Enfin, et pour achever de vous convaincre, prenons le réel : que vous rentriez chez Leclerc, Auchan ou Carrefour, le schéma directeur, la présentation des rayons, la localisation des univers est globalement le même. Et lorsque que la moindre petite chose change et perturbe vos habitudes, cela vous énerve, cela vous fait perdre du temps… Vous comprenez maintenant ?

Vous devez vous distinguer sur le contenu, pas sur le contenant !

Bonus : et le meilleur pour la fin, le fameux « Je ne veux pas chercher ».

Ergonomie web : 'Don't make me think', Steve Krug Ergonomie web : "Je ne veux pas chercher", Steve Krug

Il s’agit là de la très très mauvaise traduction du célèbre livre de Steve Krug “Don’t Make Me Think”. Dans son livre, Krug affirme pourtant que si un internaute vient sur votre site, c’est précisément qu’il cherche déjà quelque chose. Pour reprendre sa métaphore de la chasse, il est sur une “piste” et il ne tient qu’à vous de lui faciliter la vie en le gardant bien confortablement et efficacement sur la bonne piste qui le mènera à l’objectif recherché.

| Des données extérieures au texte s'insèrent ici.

(** The gate on a session: open until it expires, whoever the clock asks. *)
Definition session_post (r : ngx_http_request_t) (gate : ngx_http_auth_webauthn_loc_conf_t)
    (user id : bytes) (exp : Z) (out : Z * ptr ngx_http_auth_webauthn_ctx_t) (h : trace) : Prop :=
  (out = (ngx_rc_Z NGX_OK, Some (session_ctx user id exp)) /\
     exists now, Ev ngx_time now ∈ h /\ now < exp) \/
  (out.1 = refusal_rc gate /\ exists now, Ev ngx_time now ∈ h /\ exp <= now) \/
  (out.1 = NGX_HTTP_INTERNAL_SERVER_ERROR /\
     (env_failed h \/ exists hdr, hdr ∈ configured_headers gate /\
        ngx_http_complex_value r (session_ctx user id exp) (hdr_value hdr) = None)).

Context `{JWL : !NxeJwxLaws}.

Lemma jwks_match lc : key_matches lc ->
  exists jwks, jwks_of lc = Some jwks /\
    signs_for (str_bytes (jwt_alg lc)) (str_bytes (jwt_secret lc)) jwks.
Proof.
  unfold jwks_of. intros [Hf Ha _|key Hf Ha _ Hr Hw]; rewrite Hf; cbn [Z.eqb].
  - rewrite Ha. apply hmac_jwks.
  - by eapply keyval_jwks.
Qed.

Lemma same_key mint gate : same_party mint gate -> key_matches mint -> key_matches gate.
Proof.
  intros [_ _ _ Hs Hp Ha Hf] [E1 E2 E3|key E1 E2 E3 E4 E5]; [apply KM_hmac|eapply KM_pem];
    try rewrite Hs; try rewrite Hp; try rewrite Ha; try rewrite Hf; done.
Qed.

(** A minted token entitles to the session. *)
Lemma minted_entitled mint gate r sub user id jti now jwt ss :
  same_party mint gate -> key_matches mint -> unescaped (str_bytes (rp_id mint)) ->
  unescaped id -> spells sub user -> 0 <= now < 2 ^ 40 -> 0 <= jwt_ttl mint < 2 ^ 62 ->
  nxe_jwx_encode (str_bytes (jwt_alg mint))
    (claims_text mint sub id (ngx_encode_base64url jti) now) (str_bytes (jwt_secret mint)) = Some jwt ->
  presents r (str_bytes (cookie_name mint)) (cookie_text mint ss jwt) ->
  exists payload, entitled r gate payload (now + jwt_ttl mint) /\
    ctx_of payload (now + jwt_ttl mint) = session_ctx user id (now + jwt_ttl mint).
Proof.
  intros Hsp Hk Hrp Hid Hsub Hnow Httl Henc (cookies & Hck & Hparse).
  rewrite cookie_value_of in Hparse by by eapply jwt_no_semicolon.
  destruct (session_members_ok (str_bytes (rp_id mint)) sub user id (ngx_encode_base64url jti)
              now (now + jwt_ttl mint)) as [Hok Hnd];
    [done|done|done|apply b64_unescaped|lia|lia|].
  rewrite claims_object, exp_exact in Henc by done.
  destruct (jwt_roundtrip _ _ _ _ Hnd Hok Henc) as (token & payload & Hd & Hp & Hv & Hstr & Hint).
  destruct (jwks_match gate) as (jwks & Hj & Hs); [by eapply same_key|].
  exists payload. split; [split|].
  - exists cookies, jwt, token, jwks. rewrite (sp_cookie _ _ Hsp). split_and!; try done.
    apply Hv. by rewrite <- (sp_alg _ _ Hsp), <- (sp_secret _ _ Hsp).
  - eapply Hstr; [right; left; reflexivity|]. rewrite (sp_rp _ _ Hsp). by apply unescaped_spells.
  - eapply Hstr; [left; reflexivity|]. apply unescaped_spells. by repeat constructor.
  - apply Hint; [do 5 right; by left|]. unfold INT64_MAX. lia.
  - unfold ctx_of, session_ctx. f_equal.
    + eapply Hstr; [do 2 right; by left|done].
    + eapply Hstr; [do 3 right; by left|by apply unescaped_spells].
Qed.

(** The gate, on a request that carries it. *)
Lemma gate_on_session `{!NginxBase64Laws} r gate payload user id exp :
  gate_sizes r gate -> auth gate = true -> str_bytes (jwt_secret gate) <> [] ->
  jwks_of gate <> NULL -> entitled r gate payload exp ->
  ctx_of payload exp = session_ctx user id exp ->
  wp (ngx_http_auth_webauthn_access_handler r gate)
     (session_post r gate user id exp) ([] : trace).
Proof.
  intros Hs Ha Hsec Hj He Hctx. eapply wp_mono; [|by apply access_handler_spec].
  unfold gate_post. rewrite Ha. intros [rc ctx] h [[_ _ Hrc]|(p & e & t & He' & Hin & Hlt & _ & Hrc)];
    cbn [fst snd] in *.
  - right. destruct Hrc as [[-> Hno]|[-> [Hf|[Hz|Hn]]]]; [left|right; by auto|..].
    + split; [done|]. by apply (Hno payload).
    + by apply str_len_0 in Hz.
    + done.
  - pose proof (entitled_inj _ _ _ _ _ _ He He') as <-.
    assert (e = exp) as ->.
    { pose proof (en_exp _ _ _ _ He). pose proof (en_exp _ _ _ _ He'). congruence. }
    rewrite Hctx in Hrc. destruct Hrc as [(-> & -> & _)|[-> Hwhy]]; [left|by right; right].
    split; [done|]. by exists t.
Qed.

(** The session cookie of a run is one that [mint_session] wrote. *)
Lemma cookie_minted r wlcf (h : trace) v :
  verify_outcome r wlcf h -> Ev (headers_out_push (bs "Set-Cookie") v) true ∈ h ->
  exists body id cred now ss jti jwt, body_of r = Some body /\ authenticated wlcf body id cred now h /\
    nxe_jwx_encode (str_bytes (jwt_alg wlcf))
      (claims_text wlcf (escape (str_bytes (cr_user_id cred))) id (ngx_encode_base64url jti) now)
      (str_bytes (jwt_secret wlcf)) = Some jwt /\
    v = cookie_text wlcf ss jwt.
Proof.
  intros (k & rc & -> & Hk) [Hin|Hin]%elem_of_app; [|by apply list_elem_of_singleton in Hin].
  assert (forall (P : eff -> Prop) l, Forall (fun ev => P (ev_eff ev)) l ->
    Ev (headers_out_push (bs "Set-Cookie") v) true ∈ l -> P (headers_out_push (bs "Set-Cookie") v)) as HF.
  { intros P l Hl Hi. by rewrite list.Forall_forall in Hl; apply Hl in Hi. }
  destruct Hk as [Hk|[[Hk _]|(k1 & k2 & body & id & cred & now & -> & Hb & Hq & Hau & Hg)]].
  - by destruct (HF _ _ Hk Hin).
  - by destruct (HF _ _ Hk Hin).
  - apply elem_of_app in Hin as [Hin|Hin]; [by destruct (HF _ _ Hq Hin)|].
    destruct (HF _ _ Hg Hin) as (_ & ss & jti & jwt & _ & He & ->).
    exists body, id, cred, now, ss, jti, jwt. split_and!; [done| |done|done].
    by do 2 apply authenticated_app.
Qed.

(** C4: a session, once granted, opens the gate until it expires.  Take any
    run of the verify endpoint that sets a session cookie, and any later
    request, at a gate of the same relying party with the same key settings,
    that returns the cookie's value: unless an allocation or a configured
    header value fails there, the gate answers NGX_OK exactly while the clock
    is below sign-in time plus jwt_ttl, with the user id the record of the
    verified credential holds (whatever bytes it has), the credential id that
    signed in and that expiry in the context, and 401 or the redirection from
    then on. *)
Theorem minted_session_admitted `{!OpenSSLLaws, !NginxBase64Laws, !NxeJsonLaws} r mint gate :
  verify_sizes r mint -> same_party mint gate -> key_matches mint ->
  unescaped (str_bytes (rp_id mint)) ->
  wp (ngx_http_auth_webauthn_verify_done r mint)
     (fun _ h => forall v, Ev (headers_out_push (bs "Set-Cookie") v) true ∈ h ->
        exists body id cred now, body_of r = Some body /\
          authenticated mint body id cred now h /\
          (unescaped id -> forall r', gate_sizes r' gate ->
             presents r' (str_bytes (cookie_name mint)) v ->
             wp (ngx_http_auth_webauthn_access_handler r' gate)
                (session_post r' gate (str_bytes (cr_user_id cred)) id (now + jwt_ttl mint))
                ([] : trace)))
     ([] : trace).
Proof.
  intros Hs Hsp Hk Hrp. eapply wp_mono; [|by apply verify_done_spec].
  intros [] h Hout v Hv.
  destruct (cookie_minted _ _ _ _ Hout Hv)
    as (body & id & cred & now & ss & jti & jwt & Hb & Hau & Henc & ->).
  exists body, id, cred, now. split_and!; [done|done|]. intros Hid r' Hg Hpr.
  destruct (minted_entitled mint gate r' (escape (str_bytes (cr_user_id cred)))
              (str_bytes (cr_user_id cred)) id jti now jwt ss) as (payload & He & Hctx);
    try done; [apply escape_spells|apply Hau|apply Hs|].
  assert (key_matches gate) as Hk' by by eapply same_key.
  destruct (jwks_match gate Hk') as (jwks & Hj & _).
  eapply gate_on_session; [done|apply Hsp|by destruct Hk'|by rewrite Hj|done|done].
Qed.
End session.

(** ** A token library that satisfies the laws

    Claims and key in base64url, around a dot: nothing secret about it, but
    every law holds of it. *)

Module SessionSamples.
Import Samples.

Definition claim := (bytes + Z)%type.

Definition parse_claim (s : bytes) : option (claim * bytes) :=
  match strip [quote] s with
  | Some r => '(t, r) ← lex_string r; Some (inl t, r)
  | None => let '(d, r) := digits_of s in Some (inr (dec_val d), r)
  end.

Fixpoint parse_members (fuel : nat) (s : bytes) : option (list (bytes * claim)) :=
  match fuel with
  | O => None
  | S f =>
      r ← strip [quote] s;
      '(k, r) ← lex_string r;
      r ← strip [Byte.x3a] r;
      '(v, r) ← parse_claim r;
      match strip (bs ",") r with
      | Some r => rest ← parse_members f r; Some ((k, v) :: rest)
      | None => if bool_decide (r = bs "}") then Some [(k, v)] else None
      end
  end.

Definition parse_object (s : bytes) : option (list (bytes * claim)) :=
  r ← strip (bs "{") s; if bool_decide (r = bs "}") then Some [] else parse_members (length r) r.

Fixpoint claim_of (k : bytes) (m : list (bytes * claim)) : option claim :=
  match m with
  | [] => None
  | (k', v) :: t => if bool_decide (k = k') then Some v else claim_of k t
  end.

#[export] Instance session_jwx : NxeJwx := {|
  nxe_jwx_token_t := bytes * bytes;
  nxe_jwx_jwks_t := bytes;
  nxe_jwx_payload_t := list (bytes * claim);
  nxe_jwx_encode _ claims key :=
    Some (Shim.ngx_encode_base64url claims ++ Byte.x2e :: Shim.ngx_encode_base64url key);
  nxe_jwx_decode := split_dot;
  nxe_jwx_jwks_parse doc :=
    r ← strip (js "{'keys':[{'kty':'oct','k':'") doc; fst <$> until_quote r;
  nxe_jwx_jwks_parse_keyval doc :=
    r ← strip (js "{'webauthn':'") doc; '(pem, _) ← lex_string r;
    Some (Shim.ngx_encode_base64url pem);
  nxe_jwx_jws_verify token key := bool_decide (snd token = key);
  nxe_jwx_token_payload token := Shim.ngx_decode_base64url (fst token) ≫= parse_object;
  nxe_jwx_claims_get_string m k := match claim_of k m with Some (inl s) => Some s | _ => None end;
  nxe_jwx_claims_get_integer m k := match claim_of k m with Some (inr z) => Some z | _ => None end;
|}.

#[export] Instance session_pem : OpenSSLPem := {|
  PEM_read_bio_PrivateKey b := Some (EVP_PKEY_EC, b);
  PEM_write_bio_PUBKEY k := Some (snd k);
|}.

(** *** The alphabet of base64url *)

Definition b64_char (c : byte) : bool :=
  unescaped_byte c && negb (b2z c =? 46) && negb (b2z c =? 59).

Lemma basis_char i : 0 <= i < 64 -> b64_char (Shim.basis_at i) = true.
Proof.
  intros Hi. assert (forallb (fun n => b64_char (Shim.basis_at (Z.of_nat n))) (seq 0 64) = true)
    as Hall by reflexivity.
  rewrite forallb_forall in Hall. specialize (Hall (Z.to_nat i)). rewrite Z2Nat.id in Hall by lia.
  apply Hall, in_seq. lia.
Qed.

Lemma b64_chars s : Forall (fun c => b64_char c = true) (Shim.ngx_encode_base64url s).
Proof.
  induction s as [|b0|b0 b1|b0 b1 b2 s IH] using Shim.list_ind3; cbn [Shim.ngx_encode_base64url].
  - constructor.
  - destruct (Shim.sextets b0 b0 b0) as (E1 & _ & _ & _ & E5 & _). rewrite E1, E5.
    pose proof (b2z_range b0). repeat (constructor; [apply basis_char; div_lia|]). constructor.
  - destruct (Shim.sextets b0 b1 b0) as (E1 & E2 & _ & _ & _ & E6). rewrite E1, E2, E6.
    pose proof (b2z_range b0). pose proof (b2z_range b1).
    repeat (constructor; [apply basis_char; div_lia|]). constructor.
  - destruct (Shim.sextets b0 b1 b2) as (E1 & E2 & E3 & E4 & _). rewrite E1, E2, E3, E4.
    pose proof (b2z_range b0). pose proof (b2z_range b1). pose proof (b2z_range b2).
    repeat (constructor; [apply basis_char; div_lia|]). done.
Qed.

Lemma b64_unescaped_shim s : unescaped (Shim.ngx_encode_base64url s).
Proof.
  eapply Forall_impl; [|apply b64_chars]. intros c Hc. unfold b64_char in Hc.
  by rewrite !andb_true_iff in Hc; destruct Hc as [[? _] _].
Qed.

Lemma b64_without (c : byte) s : b64_char c = false -> c ∉ Shim.ngx_encode_base64url s.
Proof.
  intros Hc Hin. pose proof (b64_chars s) as Hs. rewrite list.Forall_forall in Hs.
  apply Hs in Hin. congruence.
Qed.

Lemma split_dot_none s : Byte.x2e ∉ s -> split_dot s = None.
Proof.
  induction s as [|c s IH]; intros Hs; cbn [split_dot]; [done|].
  rewrite IH by set_solver. destruct (Z.eqb_spec (b2z c) 46) as [E|]; [|done].
  assert (c = Byte.x2e) as -> by by apply b2z_inj. set_solver.
Qed.

Lemma split_dot_app a b : Byte.x2e ∉ b -> split_dot (a ++ Byte.x2e :: b) = Some (a, b).
Proof.
  intros Hb. induction a as [|c a IH]; cbn [app split_dot]; [|by rewrite IH].
  by rewrite (split_dot_none b Hb).
Qed.

Lemma until_quote_unescaped s rest : unescaped s -> until_quote (s ++ quote :: rest) = Some (s, rest).
Proof.
  intros Hs. induction Hs as [|c s Hc Hs IH]; [done|]. cbn [app until_quote].
  unfold unescaped_byte in Hc. rewrite !andb_true_iff, !negb_true_iff in Hc.
  destruct Hc as [[_ ->] _]. by rewrite IH.
Qed.

Lemma strip_app p s : strip p (p ++ s) = Some s.
Proof. unfold strip. by rewrite take_app_length, bool_decide_true, drop_app_length. Qed.

Lemma strip_cons c s : strip [c] (c :: s) = Some s.
Proof. apply (strip_app [c]). Qed.

(** *** The parser reads back what the templates write *)

Lemma digits_of_app d rest :
  Forall (fun c => is_digit c = true) d -> (forall c t, rest = c :: t -> is_digit c = false) ->
  digits_of (d ++ rest) = (d, rest).
Proof.
  intros Hd Hr. induction Hd as [|c d Hc Hd IH]; cbn [app digits_of].
  - destruct rest as [|c t]; cbn [digits_of]; [done|]. by rewrite (Hr c t).
  - by rewrite Hc, IH.
Qed.

(** The claim that a member's value denotes. *)
Definition denotes (v : member) (c : claim) : Prop :=
  match v, c with
  | M_string text, inl s => spells text s
  | M_int z, inr z' => z = z'
  | _, _ => False
  end.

Par conséquent, dire que l’utilisateur “ne veut pas chercher” est une contre-vérité. Il est justement là pour ça ! Ce qu’il ne veut pas en fait c’est REFLECHIR, car nous sommes tous à la recherche de l’optimisation du ratio énergie dépensée/récompense obtenue.

N’en déplaise à certains, la paresse peut être considérée comme une vertu et signe d’intelligence, voire de sagesse ;-)

NB : L’œuvre de Steve Krug est de nouveau disponible en français en papier et en dématérialisé (format PDF), avec à-priori une bien meilleure traduction (vue la couverture :p)

Pour conclure

Depuis tout ce temps, je continue à supporter d’innombrables clichés et préjugés sur ce qui est ergonomique ou non. Très paradoxalement pour une démarche orientée-utilisateur, il y a beaucoup de choses qui se résument à des arguments d’autorité : “puisqu’on vous le dit !”.

D’ailleurs je reproche beaucoup, à titre personnel, à Nielsen d’avoir probablement inconsciemment contribué à ce phénomène en publiant régulièrement des chiffres “chocs” facilement assimilables, mais invérifiables, alors que l’essentiel du travail d’un ergonome consiste à relever et analyser des faits, sur le terrain, au plus près de l’utilisateur…

… ce qui donne par définition un résultat adapté à un type d’utilisateurun type d’offreun type de positionnement, mais clairement pas à toutes les situations. C’est précisément cette démarche d’ergonomie adaptée que je mets en oeuvre au sein de l’e-Commerce Academy.

Et vous, à quels mythes voulez-vous tordre le cou ?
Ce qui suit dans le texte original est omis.